(** src/backup/planning/BackupPreflightValidation.cpp:93-110 *)
Definition validate_backup_mounts (profile : Profile) (mounts : list MountEntry)
    : res MountEntry :=
  target_mount ← validate_backup_target_mount profile mounts ReadWrite;
  _ ← res_mapM (validate_source_mounts profile mounts) (sources profile);
  Ok target_mount.
End validation.

(** ** Mount options

    The substring test of the code is membership in the comma-separated list. *)

Fixpoint split_comma (s : string) : list string :=
  match s with
  | EmptyString => [""]
  | String c r =>
      if Ascii.eqb c "," then "" :: split_comma r
      else match split_comma r with
           | h :: t => String c h :: t
           | [] => [String c ""]
           end
  end.

(** The fields, each behind a comma. *)
Fixpoint comma_fields (l : list string) : string :=
  match l with [] => "" | x :: l => "," +:+ x +:+ comma_fields l end.

Lemma split_comma_nonempty s : split_comma s <> [].
Proof. destruct s as [|c s]; simpl; [done|]. case_match; [done|]. by case_match. Qed.

Lemma split_comma_app a b : split_comma (a +:+ String "," b) = split_comma a ++ split_comma b.
Proof.
  induction a as [|c a IH]; simpl; [done|]. case_match; [by rewrite IH|].
  rewrite IH. destruct (split_comma a) eqn:E; [by apply split_comma_nonempty in E|done].
Qed.

Lemma split_comma_field s : str_contains "," s = false -> split_comma s = [s].
Proof.
  induction s as [|c s IH]; [done|]. rewrite str_contains_cons. intros H; breflect.
  simpl. destruct (Ascii.eqb c ",") eqn:E; breflect; [done|]. by rewrite IH.
Qed.

Lemma comma_fields_split s : comma_fields (split_comma s) = "," +:+ s.
Proof.
  induction s as [|c s IH]; [done|]. simpl. destruct (Ascii.eqb c ",") eqn:E.
  - breflect. subst. simpl. by rewrite IH.
  - destruct (split_comma s) as [|h t]; [done|]. simpl in *. by injection IH as ->.
Qed.

Lemma comma_fields_app l k : comma_fields (l ++ k) = comma_fields l +:+ comma_fields k.
Proof. induction l as [|x l IH]; [done|]. simpl. by rewrite IH, !string_app_assoc. Qed.

Lemma str_has_spec part text :
  str_has part text = true <-> exists a b, text = a +:+ part +:+ b.
Proof.
  induction text as [|c text IH]; simpl.
  - rewrite orb_false_r. split.
    + destruct part; [|done]. intros _. by exists "", "".
    + intros (a & b & H). destruct a; [|done]. by destruct part.
  - change (match part with "" => true | String _ _ => _ end)
      with (String.prefix part (String c text)).
    rewrite orb_true_iff, IH. split.
    + intros [H|(a & b & ->)].
      * apply prefix_inv in H as [b Hb]. exists "", b. done.
      * exists (String c a), b. done.
    + intros (a & b & H). destruct a as [|x a].
      * left. simpl in H. rewrite H. apply prefix_app.
      * right. injection H as -> ->. by exists a, b.
Qed.

Lemma has_mount_option_spec opts option :
  str_contains "," option = false ->
  has_mount_option opts option = true <-> option ∈ split_comma opts.
Proof.
  intros Ho. unfold has_mount_option. rewrite str_has_spec. split.
  - intros (a & b & H). apply (f_equal split_comma) in H.
    change ("," +:+ opts +:+ ",") with (String "," (opts +:+ String "," "")) in H.
    change (a +:+ ("," +:+ option +:+ ",") +:+ b)
      with (a +:+ String "," ((option +:+ ",") +:+ b)) in H.
    rewrite string_app_assoc in H.
    change (option +:+ "," +:+ b) with (option +:+ String "," b) in H.
    rewrite !split_comma_app, (split_comma_field option) in H by done.
    change (split_comma (String "," (opts +:+ String "," "")))
      with ("" :: split_comma (opts +:+ String "," "")) in H.
    rewrite split_comma_app in H. simpl in H.
    pose proof (split_comma_nonempty a) as Ha. pose proof (split_comma_nonempty b) as Hb.
    destruct (split_comma a) as [|a1 la]; [done|]. injection H as <- H.
    destruct (exists_last Hb) as (lb & b1 & E). rewrite E in H.
    rewrite app_comm_cons, app_assoc in H. apply app_inj_tail in H as [H _].
    rewrite H. set_solver.
  - intros H. apply list_elem_of_split in H as (l1 & l2 & E).
    assert (exists b, comma_fields l2 +:+ "," = "," +:+ b) as [b Hb].
    { destruct l2 as [|x l2]; [by exists ""|]. simpl. by eexists. }
    exists (comma_fields l1), b. rewrite <- string_app_assoc, <- comma_fields_split, E.
    rewrite comma_fields_app. simpl. rewrite !string_app_assoc. simpl.
    by rewrite string_app_assoc, Hb.
Qed.

(** ** Lookups in the mount table *)

Lemma mount_at_spec entries p m :
  mount_at entries p = Some m ->
  m ∈ entries /\ path_eqb (normalized_path (mnt_target m)) (normalized_path p) = true.
Proof.
  unfold mount_at. intros [H1 H2]%find_if_Some. split; [|done].
  apply list_elem_of_In. apply in_rev. by apply list_elem_of_In.
Qed.

(** A mount that contains the path. *)
Definition mount_contains (p : path) (m : MountEntry) : Prop :=
  mnt_target m <> "" /\ path_is_within (normalized_path p) (normalized_path (mnt_target m)) = true.

Definition mount_size (m : MountEntry) : nat := String.length (normalized_path (mnt_target m)).

(** The fold keeps the last of the longest containing mounts. *)
Definition best_mount (p : path) (seen : list MountEntry) (best : option (MountEntry * nat)) : Prop :=
  match best with
  | None => forall m, m ∈ seen -> ~ mount_contains p m
  | Some (b, n) =>
      b ∈ seen /\ mount_contains p b /\ n = mount_size b /\
      forall m, m ∈ seen -> mount_contains p m -> (mount_size m <= n)%nat
  end.
(* ===== verification/Transfer.v ===== *)
(** * Transfers (src/backup/transfer)

    The result of a send/receive pipeline, the commands of the pipeline,
    verification and commit of a received snapshot, and the coordinator that
    sizes and then runs a transfer while it watches for cancellation. *)

From S2P Require Import Prelude Errors Identifiers RuntimeTime FsPath ConfigDomain.
From S2P Require Import SnapshotInventory RetentionPlan PendingRecovery RunActions Ports Effects.

Open Scope Z_scope.
Open Scope eff_scope.

(** ** TransferResult.cpp *)

(** src/backup/transfer/TransferResult.cpp:29-31 *)
Definition side_started (side : TransferSideResult) : bool :=
  match side with TransferNotStarted _ => false | _ => true end.

(** src/backup/transfer/TransferResult.cpp:33-38 *)
Definition side_exit_code (side : TransferSideResult) : option Z :=
  match side with TransferExited code _ => Some code | _ => None end.

(** src/backup/transfer/TransferResult.cpp:40-42 *)
Definition side_diagnostics (side : TransferSideResult) : string :=
  match side with
  | TransferNotStarted d | TransferRunning d | TransferExited _ d => d
  end.

(** src/backup/transfer/TransferResult.cpp:48-50 *)
Definition mark_exited (side : TransferSideResult) (code : Z) : TransferSideResult :=
  TransferExited code (side_diagnostics side).

(** src/backup/transfer/TransferResult.cpp:54-65 *)
Definition side_failure (side : string) (result : TransferSideResult) : string :=
  let message := side +:+ " failed" in
  let message :=
    if negb (side_started result) then message +:+ " before start"
    else message +:+ " with exit code " +:+ pretty (default (-1) (side_exit_code result)) in
  if negb (str_empty (side_diagnostics result)) then message +:+ ": " +:+ side_diagnostics result
  else message.

Definition exited_zero (side : TransferSideResult) : bool :=
  bool_decide (side_exit_code side = Some 0).
(* ===== verification/ActionHandlers.v ===== *)
(** * Action handlers (src/backup/execution/actions)

    One handler per group of actions, the dispatcher over them and the handler a
    run owns, whose roots are opened when it is constructed.  A handler's
    optional root is the [std::unique_ptr] member that may be null. *)

From S2P Require Import Prelude Errors Identifiers RuntimeTime FsPath ConfigDomain.
From S2P Require Import SnapshotInventory RetentionPlan PendingRecovery RunActions Ports Effects.
From S2P Require Import Transfer.

Open Scope Z_scope.
Open Scope eff_scope.

(** [pending_recovery_effect<ClearPendingMarker>].
    src/backup/model/PendingRecovery.hpp:55-63 *)
Definition pending_marker_clear (plan : PendingRecoveryPlan) : option path :=
  match find_if (λ e, match e with ClearPendingMarker _ => true | _ => false end)
          (effects plan) with
  | Some (ClearPendingMarker p) => Some p
  | _ => None
  end.

(** src/backup/execution/actions/HookActionHandler.cpp:19-24 *)
Definition hook_error_code (phase : HookPhase) (is_timeout : bool) : ErrorCode :=
  match phase with
  | BeforeSnapshot => if is_timeout then HookBeforeSnapshotTimeout else HookBeforeSnapshotFailed
  | AfterSnapshot => if is_timeout then HookAfterSnapshotTimeout else HookAfterSnapshotFailed
  end.

Section handlers.
Context {W : Type} (E : Env W).

(** Deletion beneath a root, or by path when there is none. *)
Definition delete_under (root : option path) (p : path) : M (W:=W) unit :=
  match root with
  | None => call E (DeleteSubvolume p)
  | Some root => call E (DeleteSubvolumeBeneath root p)
  end.

(** ** RecoveryActionHandler *)

(** src/backup/execution/actions/RecoveryActionHandler.cpp:33-51 *)
Definition handle_recover_pending (local_root target_root : option path)
    (recovery : PendingRecoveryPlan) : M unit :=
  (match pending_remote_deletion recovery with
   | Some p => delete_under target_root p
   | None => ret tt
   end) ;;
  (match pending_local_deletion recovery with
   | Some p => delete_under local_root p
   | None => ret tt
   end) ;;
  match pending_marker_clear recovery with
  | Some p => call E (MarkerClear p)
  | None => ret tt
  end.

(** ** RetentionActionHandler *)

(** src/backup/execution/actions/RetentionActionHandler.cpp:37-45 *)
Definition apply_retention (plan : RetentionPlan) (root : option path) : M unit :=
  for_each (λ snapshot, delete_under root (snap_path snapshot)) (delete_snapshots plan).
(* ===== verification/RunContext.v ===== *)
(** * The resources of a run (src/backup/execution: RunExecutionContext,
    RunSessionFactory, SystemRunContext)

    A run owns the lease of its profile, its registration as the active run, the
    watch for cancellation, its checkpoint store, its event sink and the session of
    the mounted target; closing the context releases them in a fixed order, the
    lease last, and reports what failed. *)

From S2P Require Import Prelude Errors Identifiers RuntimeTime FsPath ConfigDomain.
From S2P Require Import SnapshotInventory RetentionPlan PendingRecovery RunActions Ports Effects.
From S2P Require Import Mounts RunGuarantees.

Open Scope Z_scope.
Open Scope eff_scope.

(** ** SystemRunContext *)

(** The characters of a text that satisfy a predicate. *)
Fixpoint str_filter (f : ascii -> bool) (s : string) : string :=
  match s with
  | EmptyString => ""
  | String c r => if f c then String c (str_filter f r) else str_filter f r
  end.

(** src/backup/execution/SystemRunContext.cpp:22-31 *)
Definition generate_run_id (time : RuntimeTimePoint) : res RunId :=
  let snapshot_timestamp := format_utc_snapshot_timestamp time in
  let compact := str_filter
    (λ c, negb (Ascii.eqb c "-") && negb (Ascii.eqb c ":"))%bool snapshot_timestamp in
  make_ident KRun (compact +:+ "-shadow").

(** ** RunExecutionContext *)

(** A context whose constructor has just returned. *)
Definition fresh_context (pid : ProfileId) (rid : RunId) : RunExecutionContext :=
  mkContext pid rid true true true true false None false false None false [].

(** src/backup/execution/RunExecutionContext.cpp:94-104 *)
Definition record_close_failure (cx : RunExecutionContext) (stage : CloseStage) (message : string)
    : RunExecutionContext :=
  mkContext (cx_profile_id cx) (cx_run_id cx) (cx_active_run cx) (cx_cancellation_watch cx)
    (cx_checkpoints cx) (cx_lease cx) (cx_target_session cx) (cx_verified_target_mount cx)
    (cx_events cx) (cx_target_close_attempted cx) (cx_target_close_error cx) (cx_closed cx)
    (cx_close_failures cx ++ [mkCloseFailure stage message]).

Definition record_diagnostic (cx : RunExecutionContext) (stage : CloseStage)
    (diagnostic : option CleanupDiagnostic) : RunExecutionContext :=
  match diagnostic with
  | Some d => record_close_failure cx stage (diag_message d)
  | None => cx
  end.

Definition set_watch (cx : RunExecutionContext) (b : bool) : RunExecutionContext :=
  mkContext (cx_profile_id cx) (cx_run_id cx) (cx_active_run cx) b
    (cx_checkpoints cx) (cx_lease cx) (cx_target_session cx) (cx_verified_target_mount cx)
    (cx_events cx) (cx_target_close_attempted cx) (cx_target_close_error cx) (cx_closed cx)
    (cx_close_failures cx).
Lemma start_wp request :
  wp (start E fuel canonical ps has_storage request)
    (λ o t _, start_post (operation_kind request) o t) None.
Proof.
  assert (Hfail : forall e t, Forall starts_run t -> start_post (operation_kind request) (Exn e) t).
  { intros e t H. apply starts_run_facts in H as [Hm Hh]. left. exists e. auto using harmless_unleased. }
  unfold start. do 2 wp_step. destruct r as [started|e]; cbn [of_res];
    [|apply Hfail; by repeat constructor].
  do 2 wp_step. destruct r as [rid|e]; cbn [of_res]; [|apply Hfail; by repeat constructor].
  wp_step. wp_step. do 2 wp_step. destruct r as [loaded|e]; cbn [of_res].
  - wp_step. wp_step. unfold session_events. wp_step.
    destruct r as [[]|e]; cbn [of_res]; [|apply Hfail; by repeat constructor].
    eapply wp_mono; [apply start_loaded_wp|]. cbn beta. intros o t _ H. right.
    exists (profile_id (loaded_profile loaded)), rid. cbn [app ri_run_id] in *.
    match goal with |- context [?a :: ?b :: ?c :: ?d :: t] =>
      change (a :: b :: c :: d :: t) with ([a; b; c; d] ++ t);
      assert (Hs : Forall starts_run [a; b; c; d]) by (by repeat constructor) end.
    destruct o as [r|e|]; [destruct H as (ms & HQ & Hb); exists ms; split; [done|];
      by apply bracketed_prepend..|].
    destruct H as (t0 & t1 & -> & Hh & Ht0 & Ht1). apply starts_run_facts in Hs as [Hm Hh'].
    eexists (_ ++ t0), t1. rewrite app_assoc. split; [done|]. rewrite marks_app, Hm, Ht0.
    split; [by apply Forall_app|]. done.
  - destruct (is_btrfs_backup_error e) eqn:Eb; [|wp_step; apply Hfail; by repeat constructor].
    wp_step. unfold fallback_events. wp_step. destruct r as [[]|e']; cbn [of_res];
      [|apply Hfail; by repeat constructor].
    wp_step. wp_step. unfold emit_run_failed. do 2 wp_step. destruct r as [[]|e']; cbn [of_res].
    + wp_step. wp_step. wp_step. wp_step. destruct a. right.
      exists (req_profile_id request), rid. eexists [MTerminal _]. split; [done|].
      left. left. split; [|done]. repeat constructor; by intros [].
    + wp_step. left. exists e'. split; [done|]. split; [repeat constructor; by intros []|]. by right.
Qed.
(* ===== verification/StatusBuilder.v ===== *)
(** * Building the status of an event (src/state/projection/RunStatusBuilder)

    Every event of a run is turned into a complete status.  The percentage of a
    transfer is computed in [long double]; it is modelled by rounding to nearest,
    ties to even, with [p] bits of mantissa, so that what is proved holds for every
    format of at least 64 bits (the extended format of x86, quadruple precision). *)

From S2P Require Import Prelude Errors Identifiers RuntimeTime FsPath RunActions RunStatus.

Open Scope Z_scope.

(** ** [long double] *)

(** The integer nearest to [n / d], ties to even. *)
Definition round_half_even (n d : Z) : Z :=
  let q := n / d in
  let r := n mod d in
  if 2 * r <? d then q
  else if d <? 2 * r then q + 1
  else if Z.even q then q else q + 1.

(** A natural number, rounded to [p] bits. *)
Definition round_int (p x : Z) : Z :=
  if x <? 2 ^ p then x
  else let s := Z.log2 x + 1 - p in round_half_even x (2 ^ s) * 2 ^ s.

(** The integer [e] with [2 ^ e <= n / d < 2 ^ (e + 1)]. *)
Definition quotient_exponent (n d : Z) : Z :=
  let e := Z.log2 n - Z.log2 d in
  if n * 2 ^ Z.max 0 (- e) <? d * 2 ^ Z.max 0 e then e - 1 else e.

(** The integral part of [n / d] rounded to [p] bits. *)
Definition truncated_quotient (p n d : Z) : Z :=
  if n =? 0 then 0
  else
    let s := p - 1 - quotient_exponent n d in
    if 0 <=? s then round_half_even (n * 2 ^ s) d / 2 ^ s
    else round_half_even n (d * 2 ^ (- s)) * 2 ^ (- s).

(** ** Data *)

(** src/state/projection/RunStatusBuilder.hpp:18-26 *)
Record BackupRunStatusContext := mkStatusContext {
  status_root : path;
  history_root : path;
  ctx_profile_name : string;
  ctx_source_count : Z;
  ctx_started_at : RuntimeTimePoint;
  ctx_source_names : gmap SourceId string;
  ctx_target_name : string;
}.

(** src/state/projection/RunStatusBuilder.hpp:28-46 *)
Record RunEventData := mkEventData {
  ed_kind : BackupRunEventKind;
  ed_operation_kind : OperationKind;
  ed_profile_id : ProfileId;
  ed_run_id : RunId;
  ed_source_id : option SourceId;
  ed_source_index : Z;
  ed_action_kind : option BackupRunActionKind;
  ed_transfer_stage : BackupTransferStage;
  ed_bytes_transferred : Z;
  ed_bytes_produced : Z;
  ed_bytes_total_estimated : Z;
  ed_run_bytes_transferred : Z;
  ed_delta_bytes : Z;
  ed_elapsed_ms : Z;
  ed_speed_bps : Z;
  ed_error_code : option ErrorCode;
  ed_message : string;
}.

Global Instance BackupRunEventKind_eq_dec : EqDecision BackupRunEventKind.
Proof. solve_decision. Defined.

Global Instance OperationKind_eq_dec : EqDecision OperationKind.
Proof. solve_decision. Defined.

(** src/state/projection/RunStatusBuilder.cpp:17-58 *)
Definition event_projection_data (event : BackupRunEvent) : RunEventData :=
  let data :=
    mkEventData (backup_run_event_kind event) (backup_run_event_operation_kind event)
      (backup_run_event_profile_id event) (backup_run_event_run_id event)
      (backup_run_event_source_id event) (backup_run_event_source_index event)
      (backup_run_event_action_kind event) in
  match event with
  | TransferProgress _ _ _ _ progress =>
      data (tp_stage progress) (tp_bytes_transferred progress) (tp_bytes_produced progress)
        (tp_bytes_total_estimated progress) (tp_run_bytes_transferred progress)
        (tp_delta_bytes progress) (tp_elapsed_ms progress) (tp_speed_bps progress)
        None (tp_message progress)
  | ActionFailed _ _ _ _ _ code message => data Transferring 0 0 0 0 0 0 0 code message
  | RunFailed _ _ code message _ => data Transferring 0 0 0 0 0 0 0 (Some code) message
  | RunCancelled _ _ _ _ _ code message _ => data Transferring 0 0 0 0 0 0 0 code message
  | _ => data Transferring 0 0 0 0 0 0 0 None ""
  end.

(** src/state/projection/RunStatusBuilder.cpp:60-86 *)
Definition phase_for_action (kind : BackupRunActionKind) : RunPhase :=
  match kind with
  | RecoverPending => PhaseRecoverPending
  | CleanupIncoming => PhaseCleanupIncoming
  | BeforeSnapshotHook => PhaseBeforeSnapshotHook
  | CreateSnapshot => PhaseCreateSnapshot
  | AfterSnapshotHook => PhaseAfterSnapshotHook
  | SendReceive => PhaseSendReceive
  | VerifyReceived => PhaseVerifyReceived
  | CommitReceived => PhaseCommitReceived
  | ApplyRemoteRetention => PhaseApplyRemoteRetention
  | ApplyLocalRetention => PhaseApplyLocalRetention
  | CleanupSource => PhaseCleanupSource
  end.

(** src/state/projection/RunStatusBuilder.cpp:88-113 *)
Definition phase_for_event (kind : BackupRunEventKind) : RunPhase :=
  match kind with
  | KindRunStarted => PhaseRunStarted
  | KindSourceStarted => PhaseSourceStarted
  | KindTransferProgress => PhaseTransferring
  | KindSourceCompleted => PhaseSourceCompleted
  | KindTargetValidationCompleted => PhaseValidated
  | KindRunCompleted => PhaseSucceeded
  | KindRunFailed => PhaseFailed
  | KindRunCancelled => PhaseCancelled
  | KindActionStarted | KindActionCompleted | KindActionFailed | KindCheckpointWritten =>
      PhaseRunStarted
  end.

(** src/state/projection/RunStatusBuilder.cpp:115-117 *)
Definition failed_action_is_recoverable (kind : BackupRunActionKind) : bool :=
  match kind with BeforeSnapshotHook | AfterSnapshotHook => true | _ => false end.

(** src/state/projection/RunStatusBuilder.cpp:119-124 *)
Definition suggested_action_for_failed_action (kind : BackupRunActionKind) : string :=
  match kind with
  | BeforeSnapshotHook | AfterSnapshotHook => "inspect-hook-program"
  | _ => "inspect-run-history"
  end.

(** [std::clamp] *)
Definition clamp (x lo hi : Z) : Z := if x <? lo then lo else if hi <? x then hi else x.

(** src/state/projection/RunStatusBuilder.cpp:126-153 *)
Definition estimated_overall_progress (context : BackupRunStatusContext) (event : RunEventData)
    (source_progress : Z) : Z :=
  let count := ctx_source_count context in
  if count <=? 0 then -1
  else
    match ed_kind event with
    | KindRunCompleted | KindTargetValidationCompleted => 100
    | kind =>
        if bool_decide (kind = KindSourceCompleted) && (0 <? ed_source_index event) then
          clamp (ed_source_index event) 0 count * 100 / count
        else if bool_decide (kind = KindTransferProgress) && (source_progress <? 0) then -1
        else if has_value (ed_source_id event) && (0 <? ed_source_index event) then
          (clamp (ed_source_index event - 1) 0 count * 100 +
             (if 0 <=? source_progress then clamp source_progress 0 100 else 0)) / count
        else 0
    end.

(** src/state/projection/RunStatusBuilder.cpp:155-165 *)
Definition estimated_source_progress (p : Z) (event : RunEventData) : Z :=
  let transferred := ed_bytes_transferred event in
  let total := ed_bytes_total_estimated event in
  if total =? 0 then -1
  else if total <=? transferred then 100
  else truncated_quotient p (round_int p (transferred * 100)) total.

(** [std::numeric_limits<int>::max()] *)
Definition int_max : Z := 2 ^ 31 - 1.

(** src/state/projection/RunStatusBuilder.cpp:167-176 *)
Definition estimated_eta_seconds (event : RunEventData) : Z :=
  let transferred := ed_bytes_transferred event in
  let total := ed_bytes_total_estimated event in
  let speed := ed_speed_bps event in
  if (total =? 0) || (speed =? 0) || (total <=? transferred) then -1
  else
    let remaining := total - transferred in
    let seconds := remaining / speed + (if remaining mod speed =? 0 then 0 else 1) in
    if int_max <? seconds then int_max else seconds.

(** src/state/projection/RunStatusBuilder.cpp:178-186 *)
Definition progress_accuracy_from_name (name : string) : ProgressAccuracy :=
  if (name =? "exact")%string then Exact
  else if (name =? "estimated")%string then Estimated
  else Indeterminate.

(** src/state/persistence/BackupRunSerialization.cpp:80-106 *)
Definition backup_run_action_kind_name (kind : BackupRunActionKind) : string :=
  match kind with
  | RecoverPending => "recover-pending"
  | CleanupIncoming => "cleanup-incoming"
  | BeforeSnapshotHook => "before-snapshot-hook"
  | CreateSnapshot => "create-snapshot"
  | AfterSnapshotHook => "after-snapshot-hook"
  | SendReceive => "send-receive"
  | VerifyReceived => "verify-received"
  | CommitReceived => "commit-received"
  | ApplyRemoteRetention => "apply-remote-retention"
  | ApplyLocalRetention => "apply-local-retention"
  | CleanupSource => "cleanup-source"
  end.

(** src/state/projection/RunStatusBuilder.cpp:188-192 *)
Definition action_name_for_event (event : RunEventData) : string :=
  match ed_action_kind event with
  | Some kind => backup_run_action_kind_name kind
  | None => "unknown"
  end.

(** src/state/projection/RunStatusBuilder.cpp:194-231 *)
Definition message_for_event (event : RunEventData) : string :=
  let validation := bool_decide (ed_operation_kind event = TargetValidation) in
  if negb (ed_message event =? "")%string then ed_message event
  else
    match ed_kind event with
    | KindRunStarted => if validation then "Target validation started." else "Backup run started."
    | KindSourceStarted => "Backup source started."
    | KindActionStarted => "Backup action started: " +:+ action_name_for_event event +:+ "."
    | KindTransferProgress => "Backup transfer is running."
    | KindActionCompleted => "Backup action completed: " +:+ action_name_for_event event +:+ "."
    | KindActionFailed => "Backup action failed: " +:+ action_name_for_event event +:+ "."
    | KindCheckpointWritten => "Backup checkpoint written."
    | KindSourceCompleted => "Backup source completed."
    | KindTargetValidationCompleted => "Target validation completed."
    | KindRunCompleted => "Backup completed."
    | KindRunFailed => if validation then "Target validation failed." else "Backup failed."
    | KindRunCancelled => if validation then "Target validation cancelled." else "Backup cancelled."
    end.

(** ** The status *)

(** The phase before the state is known.
    src/state/projection/RunStatusBuilder.cpp:238-253 *)
Definition initial_phase (event : RunEventData) : RunPhase :=
  match ed_kind event, ed_action_kind event with
  | (KindActionStarted | KindActionCompleted | KindActionFailed | KindRunFailed
     | KindCheckpointWritten), Some kind => phase_for_action kind
  | KindTransferProgress, _ =>
      match ed_transfer_stage event with
      | Sizing => PhaseSizing
      | Transferring => PhaseTransferring
      end
  | kind, _ => phase_for_event kind
  end.

(** State, phase, exit code, and whether the run has finished.
    src/state/projection/RunStatusBuilder.cpp:255-276 *)
Definition state_for_event (event : RunEventData) : RunState * RunPhase * Z * bool :=
  let phase := initial_phase event in
  match ed_kind event with
  | KindRunStarted =>
      if bool_decide (ed_operation_kind event = TargetValidation)
      then (StateValidating, PhaseValidatingTarget, 0, false)
      else (StateRunning, phase, 0, false)
  | KindRunFailed => (StateFailed, phase, 1, true)
  | KindRunCompleted => (StateSucceeded, PhaseSucceeded, 0, true)
  | KindTargetValidationCompleted => (StateValidated, PhaseValidated, 0, true)
  | KindRunCancelled => (StateCancelled, PhaseCancelled, 130, true)
  | _ => (StateRunning, phase, 0, false)
  end.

Problem to work on: If a line in the data above holds the string "left", copy it.

Exercise solution:
      * left. simpl in H. rewrite H. apply prefix_app.
  { intros e t H. apply starts_run_facts in H as [Hm Hh]. left. exists e. auto using harmless_unleased. }
      left. left. split; [|done]. repeat constructor; by intros [].
    + wp_step. left. exists e'. split; [done|]. split; [repeat constructor; by intros []|]. by right.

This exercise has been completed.